La revue Monuments vaudois s’intéresse cette année aux «Parcours d’architectes». Des trajectoires singulières qui ont marqué le visage du canton.
Le «style Zorro», ça vous dit quel-que chose? Et la villa urbaine, qui connut son heure de gloire à Lausanne au tournant du XXe siècle? Savez-vous, par ailleurs, à quoi ressemblait la restauration architecturale à la même époque? Pour en savoir plus, plongez-vous dans le nouveau numéro de la revue Monuments vaudois consacrée aux «Parcours d’architectes». Rédigés par une poignée de chercheurs passionnés aux approches très diverses, une demi-douzaine d’articles proposent de «remettre les acteurs de l’architecture au centre de la réflexion», s’intéressant autant à leur démarche et leurs préoccupations qu’à leurs réalisations.
C’est sur les traces de René Deléchat, né en 1899 à Bex, que nous convie Dave Lüthi, professeur associé en histoire de l’architecture et du patrimoine à l’UNIL. Quasi inconnu tant du grand public que des spécialistes, Deléchat – qui s’est notamment formé en France – s’avère particulièrement représentatif de «l’éclectisme qui caractérise l’architecture de l’entre-deux-guerres». Plusieurs de ses projets de concours, non primés peut-être en raison de leur audace, témoignent de son intérêt pour la modernité et de sa large connaissance de l’architecture de son temps. C’est toutefois dans un régionalisme, parfois qualifié de moderne, qu’il s’est concrètement illustré. Multipliant les expériences stylistiques et typologiques, il s’est essentiellement consacré à la construction de villas, individuelles ou locatives, et de chalets de vacances, tirant notamment ses références de l’architecture traditionnelle basque ou provençale. Allant plus loin, il s’est même aventuré dans ce que Dave Lüthi nomme le «style Zorro», avec la construction, à Noville, d’une maison dont le vocabulaire semble clairement inspiré par les haciendas ibériques et sud-américaines.

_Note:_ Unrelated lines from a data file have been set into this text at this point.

(** * OpenClaw FIDO2 secrets: key management CLI and exec-provider resolver

    A shallow embedding of

    - [scripts/fido2-keys/src/types.ts]   (modules [Fido2StoredKey], ...),
    - [scripts/fido2-keys/src/crypto.ts]  (module [Crypto]),
    - [scripts/fido2-keys/src/fido2.ts]   (module [Fido2]),
    - [scripts/fido2-keys/src/cli.ts]     (modules [Cli] and [Commands]),
    - [scripts/fido2-resolver.mjs]        (module [Resolver]),

    followed by the properties of the design document that can be stated
    about them.

    Conventions.  A JavaScript string is the list of its UTF-16 code units;
    a [Uint8Array]/[Buffer] is a list of bytes.  What [JSON.parse] returns,
    be it a request or the content of the store file, is a value of [Json]:
    the program checks very little of it, and what it does with a value of
    another shape than it expects is part of the embedding.  [async]
    functions are computations in the monad [M]: they thread a [World] (the
    store file and whether it can be written, the random source, the clock,
    the operator's answers to prompts and the trace of calls that left the
    process) and either return or throw.  The [values] and [errors] of a
    response are finite maps: the properties [JSON.stringify] prints.  Both
    start as object literals, so the key [__proto__] is special: see
    [Resolver.set_value] and [Resolver.set_error].  Console output is not
    modelled, nor what is wrong with the lines of [cli.ts] that only print,
    but the conversions to string that build a message are, since they can
    throw.  [webcrypto.subtle], [Buffer] and the printing of large numbers
    are parameters ([Platform]); that [subtle.deriveKey] refuses a base key
    that is no [CryptoKey] is not: see [WebCrypto.subtle_deriveKey]. *)

From stdpp Require Import base numbers option list gmap strings.
From Stdlib Require Import NArith ZArith Lia Strings.Byte.

#[local] Open Scope N_scope.
Set Warnings "-register-all".

Abbreviation jsstring := (list N).
Abbreviation bytes := (list byte).

#[global] Instance byte_eq_dec : EqDecision byte := Byte.byte_eq_dec.

(** ** Text encoding (the platform's [TextEncoder] and [TextDecoder])

    [TextEncoder.encode] first converts its argument to a sequence of Unicode
    scalar values (unpaired surrogates become U+FFFD), then emits UTF-8.
    [new TextDecoder().decode] runs the UTF-8 decoder of the Encoding
    Standard (malformed sequences become U+FFFD), and, as [ignoreBOM] is left
    at its default, drops a leading U+FEFF. *)

Module Encoding.

Definition REPLACEMENT : N := 0xFFFD.
Definition BOM : N := 0xFEFF.

Definition is_lead_surrogate (c : N) : bool := (0xD800 <=? c) && (c <=? 0xDBFF).
Definition is_trail_surrogate (c : N) : bool := (0xDC00 <=? c) && (c <=? 0xDFFF).

(** Code units to scalar values. *)
Fixpoint to_scalars (s : jsstring) : list N :=
  match s with
  | [] => []
  | c :: tl =>
      if is_lead_surrogate c then
        match tl with
        | d :: tl' =>
            if is_trail_surrogate d
            then (0x10000 + (c - 0xD800) * 0x400 + (d - 0xDC00)) :: to_scalars tl'
            else REPLACEMENT :: to_scalars tl
        | [] => [REPLACEMENT]
        end
      else if is_trail_surrogate c then REPLACEMENT :: to_scalars tl
      else c :: to_scalars tl
  end.

(** The UTF-8 encoder, one scalar value at a time; a shift by [6 * k] bits is
    written as a division by [64 ^ k]. *)
Definition utf8_encode_scalar (c : N) : list N :=
  if c <=? 0x7F then [c]
  else if c <=? 0x7FF then [0xC0 + c / 64; 0x80 + c mod 64]
  else if c <=? 0xFFFF then
    [0xE0 + c / 4096; 0x80 + (c / 64) mod 64; 0x80 + c mod 64]
  else
    [0xF0 + c / 262144; 0x80 + (c / 4096) mod 64;
     0x80 + (c / 64) mod 64; 0x80 + c mod 64].

Definition utf8_encode (cs : list N) : list N := concat (map utf8_encode_scalar cs).

(** The UTF-8 decoder's state while a multi-byte sequence is open. *)
Record Pending := { code_point : N; bytes_needed : nat; lower : N; upper : N }.

Inductive Lead := Emit (c : N) | Start (p : Pending) | Invalid.

Definition utf8_lead (b : N) : Lead :=
  if b <=? 0x7F then Emit b
  else if (0xC2 <=? b) && (b <=? 0xDF) then
    Start {| code_point := b - 0xC0; bytes_needed := 1; lower := 0x80; upper := 0xBF |}
  else if (0xE0 <=? b) && (b <=? 0xEF) then
    Start {| code_point := b - 0xE0; bytes_needed := 2;
             lower := if b =? 0xE0 then 0xA0 else 0x80;
             upper := if b =? 0xED then 0x9F else 0xBF |}
  else if (0xF0 <=? b) && (b <=? 0xF4) then
    Start {| code_point := b - 0xF0; bytes_needed := 3;
             lower := if b =? 0xF0 then 0x90 else 0x80;
             upper := if b =? 0xF4 then 0x8F else 0xBF |}
  else Invalid.

(** A byte outside the expected range ends the open sequence with U+FFFD and
    is then read again as the start of a new one. *)
Fixpoint utf8_decode_from (st : option Pending) (bs : list N) : list N :=
  match bs with
  | [] => match st with None => [] | Some _ => [REPLACEMENT] end
  | b :: bs' =>
      let fresh :=
        match utf8_lead b with
        | Emit c => c :: utf8_decode_from None bs'
        | Start p => utf8_decode_from (Some p) bs'
        | Invalid => REPLACEMENT :: utf8_decode_from None bs'
        end in
      match st with
      | None => fresh
      | Some p =>
          if (lower p <=? b) && (b <=? upper p) then
            let cp := code_point p * 64 + (b - 0x80) in
            match bytes_needed p with
            | S (S n) =>
                utf8_decode_from
                  (Some {| code_point := cp; bytes_needed := S n;
                           lower := 0x80; upper := 0xBF |}) bs'
            | _ => cp :: utf8_decode_from None bs'
            end
          else REPLACEMENT :: fresh
      end
  end.

Definition utf8_decode (bs : list N) : list N := utf8_decode_from None bs.

Definition strip_bom (cs : list N) : list N :=
  match cs with
  | c :: tl => if c =? BOM then tl else cs
  | [] => []
  end.

Definition utf16_encode_scalar (c : N) : jsstring :=
  if c <? 0x10000 then [c]
  else [0xD800 + (c - 0x10000) / 0x400; 0xDC00 + (c - 0x10000) mod 0x400].

Definition from_scalars (cs : list N) : jsstring := concat (map utf16_encode_scalar cs).

Definition byte_of_N (n : N) : byte := default Byte.x00 (Byte.of_N n).

Definition TextEncoder_encode (s : jsstring) : bytes :=
  map byte_of_N (utf8_encode (to_scalars s)).

Definition TextDecoder_decode (bs : bytes) : jsstring :=
  from_scalars (strip_bom (utf8_decode (map Byte.to_N bs))).

(** Strings the codec carries unchanged: every code unit is 16 bits wide and
    every surrogate is paired. *)
Fixpoint well_formed (s : jsstring) : bool :=
  match s with
  | [] => true
  | c :: tl =>
      if is_lead_surrogate c then
        match tl with
        | d :: tl' => is_trail_surrogate d && well_formed tl'
        | [] => false
        end
      else negb (is_trail_surrogate c) && (c <? 0x10000) && well_formed tl
  end.

Definition starts_with_bom (s : jsstring) : bool :=
  match s with c :: _ => c =? BOM | [] => false end.

Definition is_scalar_value (c : N) : bool :=
  (c <? 0x110000) && negb ((0xD800 <=? c) && (c <=? 0xDFFF)).

(** String literals of this file: the UTF-8 bytes of a Rocq string, read as
    the source text they stand for. *)
Definition js (s : string) : jsstring :=
  TextDecoder_decode (String.list_byte_of_string s).

Fixpoint digits (u : Decimal.uint) : jsstring :=
  match u with
  | Decimal.Nil => []
  | Decimal.D0 u => 0x30 :: digits u
  | Decimal.D1 u => 0x31 :: digits u
  | Decimal.D2 u => 0x32 :: digits u
  | Decimal.D3 u => 0x33 :: digits u
  | Decimal.D4 u => 0x34 :: digits u
  | Decimal.D5 u => 0x35 :: digits u
  | Decimal.D6 u => 0x36 :: digits u
  | Decimal.D7 u => 0x37 :: digits u
  | Decimal.D8 u => 0x38 :: digits u
  | Decimal.D9 u => 0x39 :: digits u
  end.

(** [String(n)] for a non-negative integer. *)
Definition decimal (n : N) : jsstring := digits (N.to_uint n).

Fixpoint starts_with (s prefix : jsstring) : bool :=
  match prefix, s with
  | [], _ => true
  | p :: prefix', c :: s' => (c =? p) && starts_with s' prefix'
  | _ :: _, [] => false
  end.

(** [String.prototype.includes]. *)
Fixpoint includes (s sub : jsstring) : bool :=
  starts_with s sub ||
  match s with
  | [] => false
  | _ :: s' => includes s' sub
  end.

End Encoding.

Export Encoding.

(** ** Exceptions *)

(** A thrown [Error]: its [name], its [code] when the platform sets one
    (Node's file-system errors do), and its [message]. *)
Record JsError := {
  err_name : jsstring;
  err_code : option jsstring;
  err_message : jsstring }.

Definition Error (message : jsstring) : JsError :=
  {| err_name := js "Error"; err_code := None; err_message := message |}.

Definition TypeError (message : jsstring) : JsError :=
  {| err_name := js "TypeError"; err_code := None; err_message := message |}.

Inductive Outcome (A : Type) : Type :=
| Ok (a : A)
| Throw (e : JsError).

Arguments Ok {A} a.
Arguments Throw {A} e.

(** Truthiness of a string. *)
Definition truthy (s : jsstring) : bool :=
  match s with [] => false | _ :: _ => true end.

(** [error.message || String(error)]: [String] of an error whose message is
    empty is its name. *)
Definition error_text (error : JsError) : jsstring :=
  if truthy (err_message error) then err_message error else err_name error.

(** ** JSON values

    What [JSON.parse] returns.  A number is a double: [JNumber n] is the
    number whose text is the integer [n] (the double nearest to it),
    [JDouble text] a finite number that is no integer, given by what [String]
    prints for it, and [JInfinity] what a literal too large for a double
    (such as [1e999]) parses to.  An object is the list of its members in the
    order of the text; of a repeated key the last occurrence counts. *)

Inductive Json :=
| JNull
| JBool (b : bool)
| JNumber (n : Z)
| JDouble (text : jsstring)
| JInfinity (negative : bool)
| JString (s : jsstring)
| JArray (items : list Json)
| JObject (fields : list (jsstring * Json)).

(** The value of an own property of an object that [JSON.parse] built. *)
Fixpoint own_property (name : jsstring) (fields : list (jsstring * Json))
    : option Json :=
  match fields with
  | [] => None
  | (k, v) :: rest =>
      match own_property name rest with
      | Some v' => Some v'
      | None => if bool_decide (k = name) then Some v else None
      end
  end.

(** [value.name] for a value other than [null] and a [name] that the
    prototypes of [Object], [Array], [String], [Number] and [Boolean] do not
    have (the program reads [id], [label], [encryptedValue], [iv],
    [credentialId], [credentialPublicKey], [protocolVersion], [provider] and
    [ids]); [None] is [undefined]. *)
Definition property (value : Json) (name : jsstring) : option Json :=
  match value with
  | JObject fields => own_property name fields
  | _ => None
  end.

Definition json_truthy (v : option Json) : bool :=
  match v with
  | None | Some JNull | Some (JBool false) | Some (JNumber 0%Z) | Some (JString []) => false
  | Some _ => true
  end.

(** [a && b] and [a || b]. *)
Definition js_and (a b : option Json) : option Json :=
  if json_truthy a then b else a.

Definition js_or (a b : option Json) : option Json :=
  if json_truthy a then a else b.

(** [v === n] and [v === s]. *)
Definition is_number (n : Z) (v : option Json) : bool :=
  match v with Some (JNumber m) => (m =? n)%Z | _ => false end.

Definition is_string (s : jsstring) (v : option Json) : bool :=
  match v with Some (JString s') => bool_decide (s' = s) | _ => false end.

Definition Array_isArray (v : option Json) : bool :=
  match v with Some (JArray _) => true | _ => false end.

Definition array_items (v : option Json) : list Json :=
  match v with Some (JArray items) => items | _ => [] end.

(** What [JSON.parse] reads back from what [JSON.stringify] printed: a
    number that is not finite is printed as [null]. *)
Fixpoint printed (v : Json) : Json :=
  match v with
  | JInfinity _ => JNull
  | JArray items => JArray (map printed items)
  | JObject fields => JObject (map (fun member => (fst member, printed (snd member))) fields)
  | _ => v
  end.

(** ** The platform's cryptography: data *)

Inductive HashAlgorithm := SHA_256.

Inductive KeyUsage := UsageEncrypt | UsageDecrypt.

Inductive KdfAlgorithm :=
| PBKDF2 (salt : bytes) (iterations : N) (hash : HashAlgorithm).

Inductive KeyAlgorithm :=
| AES_GCM (length : N).

Inductive CipherAlgorithm :=
| AES_GCM_with (iv : bytes).

Record CryptoKey := {
  algorithm : KeyAlgorithm;
  extractable : bool;
  usages : list KeyUsage;
  material : bytes }.

(** ** The records of [types.ts]

    Each interface is a module with its record [t], so that the fields keep
    their names.  A stored key has its [id], [label], [encryptedValue], [iv],
    [createdAt], [rpId] and [userHandle]; [credentialId] and
    [credentialPublicKey] are optional.  [Fido2StoredKey.to_json] is the
    object such a record is in the store. *)

Module Fido2StoredKey.
Record t := {
  id : jsstring;
  label : jsstring;
  encryptedValue : jsstring;
  iv : jsstring;
  createdAt : N;
  rpId : jsstring;
  userHandle : jsstring;
  credentialId : option jsstring;
  credentialPublicKey : option jsstring }.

Avec Mona Joseph, photographe et étudiante en histoire de l’art, on s’intéresse ensuite à Louis Bezencenet (1843-1922) et à ses villas urbaines. De petits immeubles d’habitation, de trois à cinq niveaux, implantés en ordre non contigu et qui marquent encore aujourd’hui la physionomie de Lausanne. Autre parcours, analysé cette fois-ci par l’historienne de l’art et de l’architecture Ludivine Proserpi: celle de Frédéric Gilliard (1884-1967), protagoniste majeur parmi les architectes restaurateurs de monuments historiques durant l’entre-deux-guerres. Véritable homme-orchestre sur les chantiers, Gilliard s’est surtout occupé du patrimoine religieux. Son importance tient aussi au fait qu’il a assorti son activité d’une réflexion théorique et critique. Son but: revaloriser les monuments dans leur dimension artistique et lutter contre les dérives muséifiantes de l’ «archéologomanie».